What is being asked:
From the entries below, return only the lines starting at the one that contains "- [Progress] (Module" and ending at the one that contains "GET with the", exactly as they stand.

________

(* ===== verification/Prelude.v ===== *)
(** * mapbox-upload: a verification development of src/index.js

    ** The program

    [src/index.js] uploads a file or a stream to Mapbox in three remote
    steps and reports on one event channel.  [upload(opts)] (lines 16-27)
    creates [prog], a [progress-stream] transform, validates the options
    with [upload.opts] (30-45) and calls [upload.getcreds] (51-76), whose
    callback calls [upload.putfile] (78-134); the upload stream's
    ['uploaded'] event calls [upload.createUpload] (136-168), which emits
    ['finished'].  Every failure goes through [upload.error] (47-49), which
    emits ['error'] on [prog].  [upload.testcreds] (172-189) builds test
    credentials from the environment.  The stages share no state but
    [prog] and the options object, which each re-validates.

    ** The library, file by file

    - [Prelude] (this file): the [outcome] type of code that may throw
      ([Ok] / [Thrown]) with its [let?] bind in [upload_scope], the hint
      databases [upload] and [upload_rw], the tactics [case_ifs] and
      [inj_some], counting lemmas on lists.
    - [JsValue]: the JavaScript values the code handles ([jsval]), its
      errors ([js_error]), truthiness, property access (which throws on
      [null]/[undefined]), [String(v)], [Number(v)] ([to_number]), decimal
      printing of numbers with its round trip, and [split('.')].
    - [Url] (Module [Url]): [url.parse(s).host] as Node's legacy
      [Url.prototype.parse] computes it (protocol, slashes, user info,
      host scan, port, hostname checks, lower-casing), and
      [url.parse(s).protocol].
    - [Options] (Module [Options]): [upload.opts] as [upload_opts], which
      returns the caller's object as the code leaves it (it assigns
      [proxy] and [mapbox] into it) and the outcome; [check_opts] holds
      the five throwing checks in the code's order.
    - [Channel]: the interface [Emitter] the stages use for [prog] (emit,
      whether the caller listens for ['error'], a fresh channel),
      [upload_error] (Node throws an unlistened ['error']), the concrete
      channel [trace_chan] that records the events, and the [meter] of
      [progress-stream] (a dependency, modelled from its source): its
      closure's [length], [transferred] and [delta], its [update] object
      ([remaining], [delta], [percentage]), [setLength], the transform of
      a chunk ([write_chunk]) and [emit] ([emit_update]).
    - [Http]: the requests given to [request] and the replies its callback
      receives; [JSON.parse] is abstracted by [raw_body];
      [request_refusal], the checks by which [request] refuses a URI
      inside the call (no host, a protocol without an HTTP module).
    - [Creds] (Module [Creds]): [getcreds_send] (the synchronous part of
      [upload.getcreds]), [getcreds_reply] (its callback), [testcreds].
    - [Finalize] (Module [Finalize]): [check_stage] (the re-checks shared
      by [putfile] and [createUpload]), [create_upload_send],
      [create_upload_reply].
    - [Putfile] (Module [Putfile]): [putfile_send] (source resolution,
      S3 parameters), [mpu_ready] (the uploader's callback),
      [upload_stream_error], [file_error], [progress] (the stats relay).
    - [Upload] (Module [Upload]): the orchestrator.  [world] is the state
      of one upload: the channel, the meter, the network calls made, the
      registered callbacks with the values their closures captured, the
      byte source, and an uncaught exception if one escaped a callback.
      [upload] is [upload(opts)], including the callback [request.get]
      runs inside the call when it refuses the URI (the host's
      [request_sync]); [deliver] applies one [input] (a library
      calling back, or the caller attaching its ['error'] listener) by the
      handler the code registered for it, [run] a list of inputs, and
      [reachable] is the inductive closure of [upload] under [deliver].
    - [Safety] (Module [Safety]): the invariant [inv] of reachable worlds
      (which callbacks coexist at each stage, what the channel holds),
      proved by rule induction, and the safety theorems read off it.
    - [Failure] (Module [Failure]): worlds with no callback left
      ([idle]) and what a rejected credentials reply leaves behind;
      channels without an ['error'] listener ([quiet]); sources that can
      no longer feed [prog] ([src_quiet]) and the events that may follow
      an error ([closed_after]).
    - [Consistency] (Module [Consistency]): what the closures of the
      callbacks hold ([has_setup]) and the invariant [cinv] linking each
      [POST] to an S3 upload of the same bucket and key.
    - [Typing] (Module [Typing]): the types of the values the callbacks'
      closures capture ([setup_typed], [source_ok]).
    - [Bounds] (Module [Bounds]): the callbacks still able to report an
      error ([pending]) and the count of ['error'] events ([errors]).
    - [Refinement] (Module [Refinement]): the spec's stage machine
      ([Init], [Validated], [CredentialsAcquired], [Stored], [Finalized],
      [Failed]) as the step relation [astep], and [phase_of], which reads
      the stage off a world (an ['error'] or a crash: failed; ['finished']:
      finalized; otherwise the network calls made so far).
    - [Progress] (Module [Progress]): the byte counts of the ['stats']
      events ([stats_of]) and the boolean [nondecreasing].
    - [Completion] (Module [Completion]): the inputs of a successful
      upload of a file ([success_run]) or of a caller stream
      ([stream_run]) and the runs they produce.
    - [Meter] (Module [Meter]): the [update] object along a run: the
      [delta]s of the samples ([deltas]) and the samples of a stream
      whose length stays unknown ([flat_sample]).

    ** What is proved

    - Options: what validation guarantees to the later stages, its
      idempotence (so the re-checks of the later stages never fire), its
      completeness for well-formed requests, the message of each missing
      option in the code's order, the mismatch error.
    - Credentials: exactly when the reply callback passes credentials on
      (200, object body, truthy [key] and [bucket]), each error branch;
      for an ordinary base URL [http(s)://h] the request is the spec's
      GET with the caller's proxy and [Host: h].
    - Finalization: ['finished'] exactly on a 201 reply.
    - Orchestration: ['finished'] is emitted at most once, never after an
      ['error'], and only ['length'] events can follow it; the network
      calls follow GET, S3, POST; the POST needs the upload stream's
      ['uploaded']; the upload stream's ['error'] handler reports exactly
      one ['error'], unpipes the source and prevents any POST, and the
      read stream's handler reports a file's read error and prevents any
      POST; under [request]'s own checks, [upload] with the default or
      any ordinary base URL returns [prog] with the credentials GET sent.
    - Typing: in every reachable world the closures hold options
      [upload.opts] accepted, credentials with a truthy [key] and
      [bucket], and the source their options name.
    - Consistency: the URL each [POST] registers is
      [http://<bucket>.s3.amazonaws.com/<key>] of an S3 upload started.
    - Bounds: one upload emits at most two ['error'] events, and
      [two_errors_reachable] reaches two.
    - Failure: a credentials reply the callback rejects leaves exactly
      one ['error'] and nothing after it; before the caller listens no
      ['error'] reaches the channel, and the credentials callback, the
      upload stream's and the read stream's ['error'] handlers end the
      process with the error they report;
      after any ['error'] no ['progress'], ['stats'] or ['finished']
      follows.
    - Refinement: in every reachable world an input leaves the stage
      alone or makes one [astep]; [upload] is the step out of [Init], and
      along any run a later stage is [astep]-reachable from an earlier one.
    - Completion: for valid options, an existing file and accepted
      credentials, the inputs of a successful upload produce the GET, the
      S3 upload and the POST, and the events ['length'], progress,
      ['stats'] and ['finished'] with the reply's body, in this order; for a caller
      stream without [opts.length] the samples carry the length its
      ['length'] event announced.  Conversely
      ['finished'] with body [b] needs a 201 reply with body [b].
    - Progress: the byte counts of the ['stats'] events never decrease and
      never exceed the bytes the meter counted.
    - Meter: the [delta]s of the samples and the bytes not yet reported
      add up to the bytes counted, in every reachable world; a caller
      stream without [opts.length] that never reports its length gets
      samples with length 0, remaining 0 and percentage 0, and 100 at the
      flush (the spec's open question; the comment of src/index.js:91
      says no progress is reported); a length announced late and short
      gives a percentage above 100 and a negative [remaining].
    - Test credentials: [testcreds] fails exactly when an AWS key is
      missing, and otherwise returns credentials the callback accepts.
    - Deviations of the code from the spec, as theorems: [upload] throws
      exactly on a validation error (no listener exists yet), on a
      [mapbox] that is not a string ([url.parse] throws), and on a
      credentials URI [request] refuses inside the call; two ['error']
      events can be emitted for one upload; once the caller listens, the
      credentials callback throws for exactly the 200 replies with a
      [null] body; a non-JSON reply body is a [SyntaxError] whatever the
      status; a missing file makes the credentials callback throw; the
      [instanceof stream] guard is dead, so a non-stream [opts.stream]
      throws; a map id equal to the account (no [.]) is accepted; an
      ['error'] of a caller-supplied stream reaches nobody.

    ** Modelling choices

    The asynchronous behaviour is a state machine: an input with no
    registered handler changes nothing, as an event nobody listens to.
    The libraries' guarantees are built into [deliver]: [request] and the
    uploader call back once, a source delivers data only while piped and
    before its end or error, the upload stream emits one of ['error'] and
    ['uploaded'], the latter after the source ended.  An ['error'] on
    [prog] unpipes the source (the [onerror] that [pipe] installs).  The
    code attaches no ['error'] listener to a caller-supplied stream, whose
    errors are taken to be handled by the caller.  Every theorem on the
    orchestrator is proved against the [Emitter] interface; the witnesses
    instantiate it with [trace_chan].  No definition of the program needs
    fuel: each is structural, and runs are finite lists of inputs.
    [request] refuses some URIs inside the call, running its callback
    before [request.get] returns; whether it does is the host's
    [request_sync], and [Http.request_refusal] gives [request]'s rule (the
    scenarios use it).  The [POST] of [createUpload] starts with the same
    [opts.mapbox + '/uploads/v1/'] as the [GET] and goes through the same
    proxy, so once the [GET] went out [request] accepts it too, and the
    model sends it.

    Not modelled: the HTTP transport, TLS, DNS and proxies (the [request]
    library), the S3 client and the multipart chunking ([aws-sdk],
    [s3-upload-stream]), reading files ([fs]), the clock of
    [progress-stream] (its 100 ms throttle is the [tick] flag of a data
    input) and the [speed], [eta] and [runtime] fields it reads off it,
    and the library's ['pipe'] handler, which returns at once since
    [progress({ time: 100 })] makes [length] the number 0; [JSON.parse] is
    taken as given.  The payload of ['progress'] and ['stats'] is the one
    [update] object of [progress-stream], which later chunks keep
    mutating; the model records each event with the values the object
    holds when it is emitted (what a listener reading it at once sees),
    so what a listener that keeps payloads reads later is not modelled.
    Several uploads in one process are not modelled: each call has its
    own [prog] and closures, and the options object they may share is
    only written by [upload.opts], whose writes are idempotent
    ([upload_opts_idem]).  [update.percentage] is the exact rational quotient
    the JavaScript double rounds ([None] for [NaN] and the infinities),
    and [Number(s)] reads the decimal integer literals only (a string in
    another numeric notation is taken as [NaN]).  In [url.parse] the IDNA
    conversion [toASCII] of the hostname is the identity (the model's
    strings are byte strings), and the exceptions newer Node versions
    raise after it are not modelled.  [util.format]'s [%s] is [String(v)]
    ([format_s]); Node 12 and later print an object or array argument
    (only an access token can be one after validation) with
    [util.inspect] instead.  Error
    objects are not values of [jsval], so [String(e)] of an error the
    upload stream reports is not modelled beyond the values [jsval] has.
    Numbers are the integral ones.  Apart from these, which belong to
    the libraries and the runtime (their sources are not in the
    repository, and their effect on the code reaches the model as
    inputs), every statement of src/index.js except the [require]s and
    the export is translated. *)

From Stdlib Require Import String Ascii List ZArith Bool Lia.
Import ListNotations.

________

Result of the exercise:
    - [Progress] (Module [Progress]): the byte counts of the ['stats']
      events ([stats_of]) and the boolean [nondecreasing].
    - [Completion] (Module [Completion]): the inputs of a successful
      upload of a file ([success_run]) or of a caller stream
      ([stream_run]) and the runs they produce.
    - [Meter] (Module [Meter]): the [update] object along a run: the
      [delta]s of the samples ([deltas]) and the samples of a stream
      whose length stays unknown ([flat_sample]).

    ** What is proved

    - Options: what validation guarantees to the later stages, its
      idempotence (so the re-checks of the later stages never fire), its
      completeness for well-formed requests, the message of each missing
      option in the code's order, the mismatch error.
    - Credentials: exactly when the reply callback passes credentials on
      (200, object body, truthy [key] and [bucket]), each error branch;
      for an ordinary base URL [http(s)://h] the request is the spec's
      GET with the caller's proxy and [Host: h].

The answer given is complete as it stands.